Dialis seguía sin entender la urgencia.

—¿Pero por qué tanta desesperación? —preguntó.

Él se incorporó, apoyándose sobre un codo, y la miró de frente. Su cabeza se recortaba sobre el fondo de estrellas; una silueta oscura enmarcada por la oscuridad.

—Ellos nos pueden llevar a la Tripa —dijo con cansancio, casi en un suspiro, y luego volvió a recostarse de cara a las estrellas—. Y en la Tripa...

Dialis acercó la mano con lentitud hacia el hombro de Lumo, hasta percibir el calor de su piel, pero, aunque sentía un fuerte impulso de hacerlo, no llegó a tocarlo.

La quietud de la noche los envolvió como una bruma pesada. Dialis sentía frío y tenía un deseo inmenso de abrazarse a Lumo y acariciarlo como acariciaba a sus conejos. Pero no se animó. El silencio era hielo y fuego; se les interponía. Cerró los ojos y se dejó llevar por los sueños. Tal vez un día...

La despertó una sensación extraña.

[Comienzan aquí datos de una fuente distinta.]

(** ** The query under the caret *)

(** A completion is offered exactly when the text before the caret ends in
    "@query" at a word boundary, and the start it reports is the index of the
    "@". *)
Theorem activeMentionQuery_spec t caret q start :
  (caret ≤ length t)%nat →
  activeMentionQuery t caret = Some (q, start) ↔
  ∃ pre, take caret t = pre ++ at_sign :: q ∧ start = length pre ∧
    Forall (λ c, is_name c = true) q ∧
    match last pre with Some c => is_space c = true | None => True end.
Proof.
  intros Hcaret. unfold activeMentionQuery.
  destruct (span_name (reverse (take caret t))) as [rq rest] eqn:Hs.
  apply span_name_spec in Hs as (Hr & Hq & Hrest).
  assert (Hlen : length (take caret t) = caret) by (rewrite length_take; lia).
  split.
  - destruct rest as [|c rest]; [done|]. destruct (Z.eqb_spec c at_sign) as [->|]; [|done]. simpl.
    destruct (match rest with [] => true | p :: _ => is_space p end) eqn:Hsp; [|done]. intros [= <- <-].
    apply (f_equal reverse) in Hr. rewrite reverse_involutive, reverse_app, reverse_cons, <-app_assoc in Hr.
    exists (reverse rest). split; [exact Hr|]. split.
    + apply (f_equal length) in Hr. rewrite Hlen, !length_app, !length_reverse in Hr. simpl in Hr.
      rewrite ?length_reverse in *. lia.
    + split; [by apply Forall_reverse|]. destruct rest as [|p rest]; [done|]. by rewrite reverse_cons, last_snoc.
  - intros (pre & Ht & -> & Hq' & Hp). rewrite Ht, reverse_app, reverse_cons, <-app_assoc in Hr. simpl in Hr.
    assert (span_name (reverse q ++ at_sign :: reverse pre) = (rq, rest)) as H1
      by (by apply span_name_spec).
    rewrite (proj2 (span_name_spec _ (reverse q) (at_sign :: reverse pre))) in H1
      by (split; [done|]; split; [by apply Forall_reverse|done]).
    injection H1 as <- <-. simpl. 
    assert (match reverse pre with [] => true | p :: _ => is_space p end = true) as ->.
    { destruct pre as [|x pre _] using rev_ind; [done|]. rewrite last_snoc in Hp. by rewrite reverse_snoc. }
    rewrite reverse_involutive, length_reverse. rewrite <-Hlen, Ht, length_app. simpl. do 2 f_equal. lia.
Qed.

Abrió los párpados y se encontró boca abajo sobre algo mullido y cálido. Vio los ojos de Lumo a pocos centímetros debajo de su cara. En medio de sus sueños se había deslizado inconscientemente, se había trepado hasta quedar encima de él y ahora estaba ahí arriba, pegada a su pecho, a su cuerpo. Podía sentir la piel del hombre ardiendo a través de la ropa gruesa de campamento. Lumo la observaba con un fulgor que ella no había visto nunca en ninguna mirada, un fulgor que duró sólo un instante porque él, en cuanto captó que estaba despierta, parpadeó turbado y cambió de expresión. El fuego se volvió tristeza, silencio, desesperación.

Dialis terminó de salir de su sueño. Notó que Lumo estaba muy quieto y con todos los músculos envarados. Un momento después se dio cuenta de que lo tenía abrazado estrechamente, con tanta fuerza que sentía retumbar sobre sus senos los latidos de su corazón.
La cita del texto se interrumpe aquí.